Even more than in many other contexts, in the Mexican setting the avoidance of parties or party-like structures and methods has real sense to it. In terms of mobilizing support and organizing on the ground, this avoidance may well be indispensable at this stage as party development is so intertwined with the state bureaucracy that fighting for public legitimacy and against co-optation and corruption can become the focus of a party's existence. As well, the FZLN's task has been to organize at a national level across a wide range of local realities and political groupings - including the varied situations and levels of class privilege - both between left intellectuals and/or professionals and workers, and among public sector workers, working-class students, school teachers, university professors and maquiladora workers - apparently through applying a variation of the organizing form existing in the relatively culturally and class-based homogenous and geographically-localized Zapatista communities. As well, the very fact that the Zapatista movement proposes a universal struggle based on the liberation of Indigenous people puts out an organizing challenge to non-Indigenous groups that may be hard for them to live up to. Just like everywhere else in the Americas, it's likely hard for the non-Indigenous left to grasp such an applied anti-racism and commit to a universal project from such a starting point. Given all this, it is no wonder that the FZLN has not become the bridge that was hoped for.

The Mexican state's peace-process negotiating body, the COCOPA, wanted to see the Bill approved by April 30, 2001 when the last session of Congress ended. It was quite possible the Bill wouldn't pass: the vote to allow the Zapatistas to speak in Congress was a hard-lobbied 220 to 210. The final passing of the Bill requires a 2/3 majority in both the Congress and the Senate, as well as implementation at each state level.
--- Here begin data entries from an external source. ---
(** ** State *)
Record queuedTurn := mkTurn {
  qid : string;
  qrun : nat;             (* the closure [run], by name *)
  qheld : bool;
  qready : option nat }.  (* the closure [ready], when not nil *)
#[export] Instance queuedTurn_eta : Eta queuedTurn := λ t,
  mkTurn (qid t) (qrun t) (qheld t) (qready t).

(** Where a worker goroutine stands. *)
Inductive wpc :=
  | WTop                                 (* about to take the mutex *)
  | WSleep (changed : option chan)       (* queue empty or held *)
  | WAsk (item : ptr)                    (* mutex released, calling [ready()] *)
  | WAnswered (item : ptr) (ready : bool)
  | WRetry (changed : option chan)       (* not ready: queue change or timer *)
  | WRun (item : ptr) (done : chan)      (* running [item.run()] *)
  | WAwait (done : chan)                 (* waiting for the end of the turn *)
  | WClear                               (* woken, about to clear [activeQueuedID] *)
  | WExit                                (* returning, deferred close pending *)
  | WGone.

Record worker := mkWorker { pc : wpc; wquit : chan; wexited : chan }.
#[export] Instance worker_eta : Eta worker := λ k, mkWorker (pc k) (wquit k) (wexited k).

(** A caller blocked in the [select] of [submitReady]. *)
Record waiter := mkWaiter {
  waId : string; waRun : nat; waReady : option nat;
  waChanged : option chan; waQuit : option chan }.

(** A closure returned to a caller; each runs its body at most once. *)
Inductive closure :=
  | CFinish (target : ptr)      (* of the [Reserve...] methods *)
  | CHold                       (* of [HoldQueue] *)
  | CConfig                     (* of [ReserveConfiguration] *)
  | CRelease (done : option chan).  (* of [PrepareEndTurn] *)

Record world := mkWorld {
  sess : Session;
  heap : gmap ptr queuedTurn;
  closed : gset chan;
  fresh : nat;
  panicked : bool;
  workers : list worker;
  waiters : list waiter;
  closures : list closure;
  started : list ptr }.         (* the turns run so far, in order *)
#[export] Instance world_eta : Eta world := λ w,
  mkWorld (sess w) (heap w) (closed w) (fresh w) (panicked w) (workers w) (waiters w)
    (closures w) (started w).

Definition initial (s : Session) : world := mkWorld s ∅ ∅ 0 false [] [] [] [].

Definition upd (f : Session → Session) (w : world) : world := w <| sess := f (sess w) |>.

Definition makeChan (w : world) : chan * world := (fresh w, w <| fresh := S (fresh w) |>).

Definition closeChan (c : chan) (w : world) : world :=
  if bool_decide (c ∈ closed w) then w <| panicked := true |>
  else w <| closed := {[c]} ∪ closed w |>.

(** [if c != nil { close(c) }]. *)
Definition closeOpt (c : option chan) (w : world) : world :=
  match c with Some c => closeChan c w | None => w end.

Definition newTurn (t : queuedTurn) (w : world) : ptr * world :=
  (fresh w, w <| heap := <[fresh w := t]> (heap w) |> <| fresh := S (fresh w) |>).

(** ** Operations of [turn.go] *)
Definition mailboxSize : nat := 64.

Definition QueueLen (w : world) : nat := length (mailbox (sess w)).

Definition CanDispatchAutomatic (w : world) : bool :=
  if negb (State_is (state (sess w)) Idle) then false
  else match mailbox (sess w) with [] => true | _ => false end.

Definition signalQueueLocked (w : world) : world :=
  let w := closeOpt (queueChanged (sess w)) w in
  let '(c, w) := makeChan w in
  upd (λ s, s <| queueChanged := Some c |>) w.

(** The first submission starts the worker. *)
Definition startWorker (w : world) : world :=
  if workerUp (sess w) then w
  else
    let w := upd (λ s, s <| workerUp := true |>) w in
    let '(q, w) := makeChan w in
    let '(ch, w) := makeChan w in
    let '(dn, w) := makeChan w in
    let w := upd (λ s, s <| quit := Some q |> <| queueChanged := Some ch |>
                         <| workerDone := Some dn |>) w in
    w <| workers := workers w ++ [mkWorker WTop q dn] |>.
But, given the June 15 meeting in San Salvador to push ahead with the Puebla-Panama Plan, the PAN probably didn't want to risk civil unrest. So, they took an easier way out: they simply removed parts of Bill key to Indigenous land tenure and self-determination. The Congress passed this revised version on April 27.

The EZLN put out a communique on April 29 denouncing the new Bill. They also cut off communication with the state until the real "COCOPA Bill" is passed, saying that this betrayal both closes the door on peace negotiations and serves to validate the numerous armed groups in Mexico who refuse to dialogue with the state. Now all stops are being pulled out by the PAN to have la sociedad civil read the passing of what Marcos calls the "Large-scale Landowners' and Racists' Rights and Culture Bill" as instant peace and to demonize the EZLN for their discontent.

The big question now is if the Mexican poor and working people - both Indigenous and non - identify enough with the Zapatista cause, if their anger at the poverty and exclusion they live in is intense enough to provoke their response, and if the Mexican left is ready to make the most of that mobilization and start to organize something broader out of it. Rather than waiting for an answer, we on the international left need to work out our own version of Zapatism. Let's take a page from the best of la dignidad rebelde and build our own bridges to real broad-based organizing.

Sheila Wilmot is a feminist socialist activist in Toronto who was actively involved in Zapatista solidarity work for the first five years after the 1994 uprising.